Records excerpted from a collection
Definition set_c_groupState (v : option bytes) (c : Coord) : Coord :=
  mkCoord v (c_treeHash c) (c_lastCommitHash c) (c_historyHash c) (c_historyChain c) (c_epoch c)
    (c_activeView c) (c_singleWriter c) (c_epochTracker c) (c_forkDetector c) (c_proposalTimer
    c) (c_failoverTimer c) (c_lastTokenHolder c) (c_startedAt c) (c_started c) (c_healing c)
    (c_accessRevoked c) (c_pendingAppDeliveries c) (c_syncRetryAttempts c) (c_deferredForkEvent
    c) (c_operationalMode c) (c_welcomeReceived c) (c_hlc c) (c_metrics c).
Definition set_c_treeHash (v : bytes) (c : Coord) : Coord :=
  mkCoord (c_groupState c) v (c_lastCommitHash c) (c_historyHash c) (c_historyChain c) (c_epoch
    c) (c_activeView c) (c_singleWriter c) (c_epochTracker c) (c_forkDetector c)
    (c_proposalTimer c) (c_failoverTimer c) (c_lastTokenHolder c) (c_startedAt c) (c_started c)
    (c_healing c) (c_accessRevoked c) (c_pendingAppDeliveries c) (c_syncRetryAttempts c)
    (c_deferredForkEvent c) (c_operationalMode c) (c_welcomeReceived c) (c_hlc c) (c_metrics c).
Definition set_c_lastCommitHash (v : bytes) (c : Coord) : Coord :=
  mkCoord (c_groupState c) (c_treeHash c) v (c_historyHash c) (c_historyChain c) (c_epoch c)
    (c_activeView c) (c_singleWriter c) (c_epochTracker c) (c_forkDetector c) (c_proposalTimer
    c) (c_failoverTimer c) (c_lastTokenHolder c) (c_startedAt c) (c_started c) (c_healing c)
    (c_accessRevoked c) (c_pendingAppDeliveries c) (c_syncRetryAttempts c) (c_deferredForkEvent
    c) (c_operationalMode c) (c_welcomeReceived c) (c_hlc c) (c_metrics c).
Definition set_c_historyHash (v : option bytes) (c : Coord) : Coord :=
  mkCoord (c_groupState c) (c_treeHash c) (c_lastCommitHash c) v (c_historyChain c) (c_epoch c)
    (c_activeView c) (c_singleWriter c) (c_epochTracker c) (c_forkDetector c) (c_proposalTimer
    c) (c_failoverTimer c) (c_lastTokenHolder c) (c_startedAt c) (c_started c) (c_healing c)
    (c_accessRevoked c) (c_pendingAppDeliveries c) (c_syncRetryAttempts c) (c_deferredForkEvent
    c) (c_operationalMode c) (c_welcomeReceived c) (c_hlc c) (c_metrics c).
Definition set_c_historyChain (v : gmap Z bytes) (c : Coord) : Coord :=
  mkCoord (c_groupState c) (c_treeHash c) (c_lastCommitHash c) (c_historyHash c) v (c_epoch c)
    (c_activeView c) (c_singleWriter c) (c_epochTracker c) (c_forkDetector c) (c_proposalTimer
    c) (c_failoverTimer c) (c_lastTokenHolder c) (c_startedAt c) (c_started c) (c_healing c)
    (c_accessRevoked c) (c_pendingAppDeliveries c) (c_syncRetryAttempts c) (c_deferredForkEvent
    c) (c_operationalMode c) (c_welcomeReceived c) (c_hlc c) (c_metrics c).
Definition set_c_epoch (v : Z) (c : Coord) : Coord :=
  mkCoord (c_groupState c) (c_treeHash c) (c_lastCommitHash c) (c_historyHash c) (c_historyChain
    c) v (c_activeView c) (c_singleWriter c) (c_epochTracker c) (c_forkDetector c)
    (c_proposalTimer c) (c_failoverTimer c) (c_lastTokenHolder c) (c_startedAt c) (c_started c)
    (c_healing c) (c_accessRevoked c) (c_pendingAppDeliveries c) (c_syncRetryAttempts c)
    (c_deferredForkEvent c) (c_operationalMode c) (c_welcomeReceived c) (c_hlc c) (c_metrics c).
Definition set_c_activeView (v : ActiveView.ActiveView) (c : Coord) : Coord :=
  mkCoord (c_groupState c) (c_treeHash c) (c_lastCommitHash c) (c_historyHash c) (c_historyChain
    c) (c_epoch c) v (c_singleWriter c) (c_epochTracker c) (c_forkDetector c) (c_proposalTimer
    c) (c_failoverTimer c) (c_lastTokenHolder c) (c_startedAt c) (c_started c) (c_healing c)
    (c_accessRevoked c) (c_pendingAppDeliveries c) (c_syncRetryAttempts c) (c_deferredForkEvent
    c) (c_operationalMode c) (c_welcomeReceived c) (c_hlc c) (c_metrics c).
Definition set_c_singleWriter (v : option SingleWriter.SingleWriter) (c : Coord) : Coord :=
  mkCoord (c_groupState c) (c_treeHash c) (c_lastCommitHash c) (c_historyHash c) (c_historyChain
    c) (c_epoch c) (c_activeView c) v (c_epochTracker c) (c_forkDetector c) (c_proposalTimer c)
    (c_failoverTimer c) (c_lastTokenHolder c) (c_startedAt c) (c_started c) (c_healing c)
    (c_accessRevoked c) (c_pendingAppDeliveries c) (c_syncRetryAttempts c) (c_deferredForkEvent
    c) (c_operationalMode c) (c_welcomeReceived c) (c_hlc c) (c_metrics c).
Definition set_c_epochTracker (v : option Epoch.EpochTracker) (c : Coord) : Coord :=
  mkCoord (c_groupState c) (c_treeHash c) (c_lastCommitHash c) (c_historyHash c) (c_historyChain
    c) (c_epoch c) (c_activeView c) (c_singleWriter c) v (c_forkDetector c) (c_proposalTimer c)
    (c_failoverTimer c) (c_lastTokenHolder c) (c_startedAt c) (c_started c) (c_healing c)
    (c_accessRevoked c) (c_pendingAppDeliveries c) (c_syncRetryAttempts c) (c_deferredForkEvent
    c) (c_operationalMode c) (c_welcomeReceived c) (c_hlc c) (c_metrics c).
Definition set_c_forkDetector (v : ForkDetector.ForkDetector) (c : Coord) : Coord :=
  mkCoord (c_groupState c) (c_treeHash c) (c_lastCommitHash c) (c_historyHash c) (c_historyChain
    c) (c_epoch c) (c_activeView c) (c_singleWriter c) (c_epochTracker c) v (c_proposalTimer c)
    (c_failoverTimer c) (c_lastTokenHolder c) (c_startedAt c) (c_started c) (c_healing c)
    (c_accessRevoked c) (c_pendingAppDeliveries c) (c_syncRetryAttempts c) (c_deferredForkEvent
    c) (c_operationalMode c) (c_welcomeReceived c) (c_hlc c) (c_metrics c).
Definition set_c_proposalTimer (v : option nat) (c : Coord) : Coord :=
  mkCoord (c_groupState c) (c_treeHash c) (c_lastCommitHash c) (c_historyHash c) (c_historyChain
    c) (c_epoch c) (c_activeView c) (c_singleWriter c) (c_epochTracker c) (c_forkDetector c) v
    (c_failoverTimer c) (c_lastTokenHolder c) (c_startedAt c) (c_started c) (c_healing c)
    (c_accessRevoked c) (c_pendingAppDeliveries c) (c_syncRetryAttempts c) (c_deferredForkEvent
    c) (c_operationalMode c) (c_welcomeReceived c) (c_hlc c) (c_metrics c).
Definition set_c_failoverTimer (v : option nat) (c : Coord) : Coord :=
  mkCoord (c_groupState c) (c_treeHash c) (c_lastCommitHash c) (c_historyHash c) (c_historyChain
    c) (c_epoch c) (c_activeView c) (c_singleWriter c) (c_epochTracker c) (c_forkDetector c)
    (c_proposalTimer c) v (c_lastTokenHolder c) (c_startedAt c) (c_started c) (c_healing c)
    (c_accessRevoked c) (c_pendingAppDeliveries c) (c_syncRetryAttempts c) (c_deferredForkEvent
    c) (c_operationalMode c) (c_welcomeReceived c) (c_hlc c) (c_metrics c).
Definition set_c_lastTokenHolder (v : peerID) (c : Coord) : Coord :=
  mkCoord (c_groupState c) (c_treeHash c) (c_lastCommitHash c) (c_historyHash c) (c_historyChain
    c) (c_epoch c) (c_activeView c) (c_singleWriter c) (c_epochTracker c) (c_forkDetector c)
    (c_proposalTimer c) (c_failoverTimer c) v (c_startedAt c) (c_started c) (c_healing c)
    (c_accessRevoked c) (c_pendingAppDeliveries c) (c_syncRetryAttempts c) (c_deferredForkEvent
    c) (c_operationalMode c) (c_welcomeReceived c) (c_hlc c) (c_metrics c).
Definition set_c_startedAt (v : time) (c : Coord) : Coord :=
  mkCoord (c_groupState c) (c_treeHash c) (c_lastCommitHash c) (c_historyHash c) (c_historyChain
    c) (c_epoch c) (c_activeView c) (c_singleWriter c) (c_epochTracker c) (c_forkDetector c)
    (c_proposalTimer c) (c_failoverTimer c) (c_lastTokenHolder c) v (c_started c) (c_healing c)
    (c_accessRevoked c) (c_pendingAppDeliveries c) (c_syncRetryAttempts c) (c_deferredForkEvent
    c) (c_operationalMode c) (c_welcomeReceived c) (c_hlc c) (c_metrics c).
Definition set_c_started (v : bool) (c : Coord) : Coord :=
  mkCoord (c_groupState c) (c_treeHash c) (c_lastCommitHash c) (c_historyHash c) (c_historyChain
    c) (c_epoch c) (c_activeView c) (c_singleWriter c) (c_epochTracker c) (c_forkDetector c)
    (c_proposalTimer c) (c_failoverTimer c) (c_lastTokenHolder c) (c_startedAt c) v (c_healing
    c) (c_accessRevoked c) (c_pendingAppDeliveries c) (c_syncRetryAttempts c)
    (c_deferredForkEvent c) (c_operationalMode c) (c_welcomeReceived c) (c_hlc c) (c_metrics c).
Definition set_c_healing (v : bool) (c : Coord) : Coord :=
  mkCoord (c_groupState c) (c_treeHash c) (c_lastCommitHash c) (c_historyHash c) (c_historyChain
    c) (c_epoch c) (c_activeView c) (c_singleWriter c) (c_epochTracker c) (c_forkDetector c)
    (c_proposalTimer c) (c_failoverTimer c) (c_lastTokenHolder c) (c_startedAt c) (c_started c)
    v (c_accessRevoked c) (c_pendingAppDeliveries c) (c_syncRetryAttempts c)
    (c_deferredForkEvent c) (c_operationalMode c) (c_welcomeReceived c) (c_hlc c) (c_metrics c).
Definition set_c_accessRevoked (v : bool) (c : Coord) : Coord :=
  mkCoord (c_groupState c) (c_treeHash c) (c_lastCommitHash c) (c_historyHash c) (c_historyChain
    c) (c_epoch c) (c_activeView c) (c_singleWriter c) (c_epochTracker c) (c_forkDetector c)
    (c_proposalTimer c) (c_failoverTimer c) (c_lastTokenHolder c) (c_startedAt c) (c_started c)
    (c_healing c) v (c_pendingAppDeliveries c) (c_syncRetryAttempts c) (c_deferredForkEvent c)
    (c_operationalMode c) (c_welcomeReceived c) (c_hlc c) (c_metrics c).
Definition set_c_pendingAppDeliveries (v : gmap string pendingAppDelivery) (c : Coord) : Coord :=
  mkCoord (c_groupState c) (c_treeHash c) (c_lastCommitHash c) (c_historyHash c) (c_historyChain
    c) (c_epoch c) (c_activeView c) (c_singleWriter c) (c_epochTracker c) (c_forkDetector c)
    (c_proposalTimer c) (c_failoverTimer c) (c_lastTokenHolder c) (c_startedAt c) (c_started c)
    (c_healing c) (c_accessRevoked c) v (c_syncRetryAttempts c) (c_deferredForkEvent c)
    (c_operationalMode c) (c_welcomeReceived c) (c_hlc c) (c_metrics c).
Definition set_c_syncRetryAttempts (v : Z) (c : Coord) : Coord :=
  mkCoord (c_groupState c) (c_treeHash c) (c_lastCommitHash c) (c_historyHash c) (c_historyChain
    c) (c_epoch c) (c_activeView c) (c_singleWriter c) (c_epochTracker c) (c_forkDetector c)
    (c_proposalTimer c) (c_failoverTimer c) (c_lastTokenHolder c) (c_startedAt c) (c_started c)
    (c_healing c) (c_accessRevoked c) (c_pendingAppDeliveries c) v (c_deferredForkEvent c)
    (c_operationalMode c) (c_welcomeReceived c) (c_hlc c) (c_metrics c).
Definition set_c_deferredForkEvent (v : option ForkDetector.ForkEvent) (c : Coord) : Coord :=
  mkCoord (c_groupState c) (c_treeHash c) (c_lastCommitHash c) (c_historyHash c) (c_historyChain
    c) (c_epoch c) (c_activeView c) (c_singleWriter c) (c_epochTracker c) (c_forkDetector c)
    (c_proposalTimer c) (c_failoverTimer c) (c_lastTokenHolder c) (c_startedAt c) (c_started c)
    (c_healing c) (c_accessRevoked c) (c_pendingAppDeliveries c) (c_syncRetryAttempts c) v
    (c_operationalMode c) (c_welcomeReceived c) (c_hlc c) (c_metrics c).
Definition set_c_operationalMode (v : GroupOperationalMode) (c : Coord) : Coord :=
  mkCoord (c_groupState c) (c_treeHash c) (c_lastCommitHash c) (c_historyHash c) (c_historyChain
    c) (c_epoch c) (c_activeView c) (c_singleWriter c) (c_epochTracker c) (c_forkDetector c)
    (c_proposalTimer c) (c_failoverTimer c) (c_lastTokenHolder c) (c_startedAt c) (c_started c)
    (c_healing c) (c_accessRevoked c) (c_pendingAppDeliveries c) (c_syncRetryAttempts c)
    (c_deferredForkEvent c) v (c_welcomeReceived c) (c_hlc c) (c_metrics c).
Definition set_c_welcomeReceived (v : bool) (c : Coord) : Coord :=
  mkCoord (c_groupState c) (c_treeHash c) (c_lastCommitHash c) (c_historyHash c) (c_historyChain
    c) (c_epoch c) (c_activeView c) (c_singleWriter c) (c_epochTracker c) (c_forkDetector c)
    (c_proposalTimer c) (c_failoverTimer c) (c_lastTokenHolder c) (c_startedAt c) (c_started c)
    (c_healing c) (c_accessRevoked c) (c_pendingAppDeliveries c) (c_syncRetryAttempts c)
    (c_deferredForkEvent c) (c_operationalMode c) v (c_hlc c) (c_metrics c).
Definition set_c_hlc (v : Hlc.HLC) (c : Coord) : Coord :=
  mkCoord (c_groupState c) (c_treeHash c) (c_lastCommitHash c) (c_historyHash c) (c_historyChain
    c) (c_epoch c) (c_activeView c) (c_singleWriter c) (c_epochTracker c) (c_forkDetector c)
    (c_proposalTimer c) (c_failoverTimer c) (c_lastTokenHolder c) (c_startedAt c) (c_started c)
    (c_healing c) (c_accessRevoked c) (c_pendingAppDeliveries c) (c_syncRetryAttempts c)
    (c_deferredForkEvent c) (c_operationalMode c) (c_welcomeReceived c) v (c_metrics c).
Definition set_c_metrics (v : Metrics.Metrics) (c : Coord) : Coord :=
  mkCoord (c_groupState c) (c_treeHash c) (c_lastCommitHash c) (c_historyHash c) (c_historyChain
    c) (c_epoch c) (c_activeView c) (c_singleWriter c) (c_epochTracker c) (c_forkDetector c)
    (c_proposalTimer c) (c_failoverTimer c) (c_lastTokenHolder c) (c_startedAt c) (c_started c)
    (c_healing c) (c_accessRevoked c) (c_pendingAppDeliveries c) (c_syncRetryAttempts c)
    (c_deferredForkEvent c) (c_operationalMode c) (c_welcomeReceived c) (c_hlc c) v.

**HOW TO COMPLETE THIS TASK:**
Return, unchanged, the run of lines above that opens with the line containing "Definition set_c_healing (v" and closes with the line containing "v (c_accessRevoked c)". Include both.

**RESULT OF THIS EXERCISE:**
Definition set_c_healing (v : bool) (c : Coord) : Coord :=
  mkCoord (c_groupState c) (c_treeHash c) (c_lastCommitHash c) (c_historyHash c) (c_historyChain
    c) (c_epoch c) (c_activeView c) (c_singleWriter c) (c_epochTracker c) (c_forkDetector c)
    (c_proposalTimer c) (c_failoverTimer c) (c_lastTokenHolder c) (c_startedAt c) (c_started c)
    v (c_accessRevoked c) (c_pendingAppDeliveries c) (c_syncRetryAttempts c)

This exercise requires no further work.